4. Significance in Resource-Constrained and Controllable Generation

FlexGen exemplifies advanced strategies for scalable generative modeling in settings where direct deployment of large models would otherwise be infeasible. In LLM inference, offloading plus quantization prolongs the utility of commodity hardware, democratizing access to high-complexity models previously restricted by memory cost. In multi-view synthesis, explicit 3D-awareness via cross-modal captioning coupled with fused attention extends the state of the art in controllable and semantically consistent scene generation.

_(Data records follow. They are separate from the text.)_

Definition account_delete (acc : Account) : Account :=
  set_storage_cleared true (set_present false
    (set_info (set_storage_root acc.(info).(storage_root) EMPTY_ACCOUNT_INFO) acc)).

Definition account_set_info (acc : Account) (i : AccountInfo) : Account :=
  if account_info_empty i then account_delete acc else set_present true (set_info i acc).

Definition account_clear_storage (acc : Account) : Account := set_storage_cleared true acc.

Definition account_clear_preserving_balance (acc : Account) : Account :=
  account_set_info (account_clear_storage acc)
    (set_nonce 0 (set_code_hash KECCAK_EMPTY acc.(info))).

Definition store_account (a : address) (v : Account) : M SpecState unit :=
  on_host (acct_tx_update a v).

Definition store_account_info (a : address) (acc : Account) (i : AccountInfo) : M SpecState unit :=
  when (account_info_empty i) (on_host (storage_tx_clear a));;
  let next := account_set_info acc i in
  if negb (bool_decide (next.(info).(storage_root) = acc.(info).(storage_root))) ||
     (negb (Bool.eqb next.(present) acc.(present)) ||
      negb (Bool.eqb next.(storage_cleared) acc.(storage_cleared)))
  then store_account a next
  else
    when (negb (next.(info).(balance) =? acc.(info).(balance)))
      (on_host (acct_tx_set_balance a next.(info).(balance)));;
    when (negb (next.(info).(nonce) =? acc.(info).(nonce)))
      (on_host (acct_tx_set_nonce a next.(info).(nonce)));;
    when (negb (bool_decide (next.(info).(code_hash) = acc.(info).(code_hash))))
      (on_host (acct_tx_set_code_hash a next.(info).(code_hash))).

Context `{StateTrie}.

Definition k_aload (a : address) : M SpecState Account :=
  tx_account ← on_host (acct_tx_get a);
  if tx_account.(ar_found) then mret tx_account.(ar_account)
  else
    on_host (bal_account_touch a);;
    block_account ← on_host (acct_block_get a);
    if block_account.(ar_found) then mret block_account.(ar_account)
    else
      let address_hash := keccak256_address a in
      e ← gets sp_env;
      account ← stateless_account_by_key e.(k_parent_state_root) address_hash;
      on_host (acct_block_cache a (Some address_hash) account);; mret account.

Definition k_get_balance (a : address) : M SpecState Z :=
  acc ← k_aload a; of_outcome (word acc.(info).(balance)).
Definition k_get_nonce (a : address) : M SpecState Z :=
  acc ← k_aload a; of_outcome (Uint acc.(info).(nonce)).
Definition k_account_exists (a : address) : M SpecState bool :=
  acc ← k_aload a; mret acc.(present).
Definition k_account_is_empty (a : address) : M SpecState bool :=
  acc ← k_aload a; mret (account_info_empty acc.(info)).

Definition k_account_occupied (a : address) : M SpecState bool :=
  acc ← k_aload a;
  let i := acc.(info) in
  let anchored_storage := negb acc.(storage_cleared) &&
    negb (bool_decide (i.(storage_root) = EMPTY_TRIE_ROOT)) in
  let has_code := negb (bool_decide (i.(code_hash) = KECCAK_EMPTY)) in
  let has_nonce := negb (i.(nonce) =? 0) in
  if has_code || (has_nonce || anchored_storage) then mret true
  else on_host (storage_has_writes a).

(** ** Logs of transfers *)

Definition EIP7708_SYSTEM_ADDRESS : address := rev (be_bytes 20 (2 ^ 160 - 2)).
Definition EIP7708_TRANSFER_TOPIC : Z :=
  0xddf252ad1be2c89b69c2b068fc378daa952ba7f163c4a11628f55a4df523b3ef.
Definition EIP7708_BURN_TOPIC : Z :=
  0xcc16f5dbb4873280815c1ee09dbd06736cffcc184412cf7a71a0fdb75d397ca5.

Definition k_emit_transfer_log (src dst : address) (v : Z) : M SpecState unit :=
  profile ← get_profile;
  if (fork profile <? Amsterdam) || (word_is_zero v || bool_decide (src = dst)) then mret tt
  else
    source ← of_outcome (address_to_word src);
    destination ← of_outcome (address_to_word dst);
    zoom (k_log EIP7708_SYSTEM_ADDRESS (LogTopics3 EIP7708_TRANSFER_TOPIC source destination)
            (LogDataWord v)).

Definition k_emit_burn_log (a : address) (v : Z) : M SpecState unit :=
  profile ← get_profile;
  if (fork profile <? Amsterdam) || word_is_zero v then mret tt
  else
    address_ ← of_outcome (address_to_word a);
    zoom (k_log EIP7708_SYSTEM_ADDRESS (LogTopics2 EIP7708_BURN_TOPIC address_) (LogDataWord v)).

(** ** Balances and nonces *)

Definition k_transfer (src dst : address) (v : Z) : M SpecState unit :=
  src_acc ← k_aload src;
  dst_acc ← k_aload dst;
  if word_is_zero v || bool_decide (src = dst) then mret tt
  else
    source_balance ← of_outcome (alu_sub src_acc.(info).(balance) v);
    store_account_info src src_acc (set_balance source_balance src_acc.(info));;
    destination_balance ← of_outcome (alu_add dst_acc.(info).(balance) v);
    store_account_info dst dst_acc (set_balance destination_balance dst_acc.(info));;
    k_emit_transfer_log src dst v.

Definition k_bump_nonce (a : address) : M SpecState unit :=
  cur ← k_aload a;
  let n := cur.(info).(nonce) in
  if n <? Z.shiftl 1 64 - 1 then store_account_info a cur (set_nonce (n + 1) cur.(info))
  else of_outcome fatal_error.

Definition k_add_balance (a : address) (v : Z) : M SpecState unit :=
  cur ← k_aload a;
  if negb (word_is_zero v) then
    balance ← of_outcome (alu_add cur.(info).(balance) v);
    store_account_info a cur (set_balance balance cur.(info))
  else mret tt.

Definition k_sub_balance (a : address) (v : Z) : M SpecState unit :=
  cur ← k_aload a;
  if negb (word_is_zero v) then
    balance ← of_outcome (alu_sub cur.(info).(balance) v);
    store_account_info a cur (set_balance balance cur.(info))
  else mret tt.

Definition k_clear_storage (a : address) : M SpecState unit :=
  cur ← k_aload a;
  on_host (storage_tx_clear a);; store_account a (account_clear_storage cur).

(** ** Access lists and storage *)

Definition storage_key (a : address) (s : Z) : outcome StorageKey :=
  slot ← word s; Ok (mkStorageKey a slot).

(** The precompiles are always warm. *)
Definition k_account_is_warm (a : address) : M SpecState bool :=
  profile ← get_profile;
  if negb (bool_decide (precompile_id_for_address profile a = NotPrecompile)) then mret true
  else on_host (account_is_warm a).

Definition k_account_mark_warm (a : address) : M SpecState unit :=
  profile ← get_profile;
  if negb (bool_decide (precompile_id_for_address profile a = NotPrecompile)) then mret tt
  else on_host (account_mark_warm a).

Definition k_slot_is_warm (a : address) (s : Z) : M SpecState bool := on_host (storage_is_warm a s).
Definition k_slot_mark_warm (a : address) (s : Z) : M SpecState unit :=
  on_host (storage_mark_warm a s).
Definition k_prewarm_slot (a : address) (s : Z) : M SpecState unit :=
  on_host (storage_mark_warm a s).

Definition value_as_original (v : Z) : outcome StorageValue :=
  v ← word v; Ok (mkStorageValue v v).

Definition k_sload (a : address) (s : Z) : M SpecState StorageValue :=
  key ← of_outcome (storage_key a s);
  tx_value ← on_host (storage_tx_get key);
  match tx_value with
  | StorageTxHit v => mret v
  | StorageTxCleared => on_host (bal_storage_read a s);; of_outcome (value_as_original ZERO_WORD)
  | StorageTxMiss =>
      on_host (bal_storage_read a s);;
      block_value ← on_host (storage_block_get key);
      if block_value.(sbr_found)
      then of_outcome (value_as_original block_value.(sbr_value).(sv_curr))
      else
        acc ← k_aload a;
        let slot_hash := keccak256_word s in
        v ← (if acc.(storage_cleared) then mret ZERO_WORD
             else stateless_storage_by_key acc.(info).(storage_root) slot_hash);
        on_host (storage_block_cache key (Some slot_hash) v);;
        of_outcome (value_as_original v)
  end.

Definition k_sstore (a : address) (s : Z) (v : StorageValue) : M SpecState unit :=
  key ← of_outcome (storage_key a s); on_host (storage_tx_update (mkStorageEntry key v)).

Definition k_tload (a : address) (s : Z) : M SpecState Z :=
  v ← on_host (transient_load a s); of_outcome (word v).
Definition k_tstore (a : address) (s v : Z) : M SpecState unit := on_host (transient_store a s v).

(** ** The code of an account *)

Definition k_code_key (a : address) : M SpecState hash :=
  acc ← k_aload a; of_outcome (Bytes32 acc.(info).(code_hash)).

Definition k_get_codehash (a : address) : M SpecState hash :=
  acc ← k_aload a;
  of_outcome (Bytes32 (if negb acc.(present) then ZERO_HASH else acc.(info).(code_hash))).

Definition k_deploy_code (a : address) (code : Slice) : M SpecState unit :=
  profile ← get_profile;
  cur ← k_aload a;
  h ← zoom (code_db_insert code (fork profile));
  store_account_info a cur (set_code_hash h cur.(info)).

Definition k_set_delegation (a target : address) : M SpecState unit :=
  cur ← k_aload a;
  profile ← get_profile;
  region ← zoom (code_region_from_delegation target);
  code ← of_outcome (validated_code_slice region);
  h ← zoom (code_db_insert code (fork profile));
  store_account_info a cur (set_code_hash h cur.(info)).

5. Future Directions and Implications

The approaches instantiated in both FlexGen variants suggest generalizable principles for scalable generative modeling: hardware-adaptive scheduling, memory-efficient quantization, and multi-modal control with structured natural language prompts. Potential expansions include online or incremental captioning, streaming inference for either modality, and further unification of adaptive control strategies across text, image, and 3D generation, particularly as modality-agnostic generative models become more prevalent. These advances have implications not only for exceptional throughput and flexibility in human-computer interaction (LLMs) but also for rapid content prototyping in animation, game development, and virtual/augmented reality contexts.

---

FlexGen’s frameworks, in both domains, demonstrate that principled system-level and algorithmic innovations can overcome resource bottlenecks and control limitations in modern generative modeling (Sheng et al., 2023, Xu et al., 2024).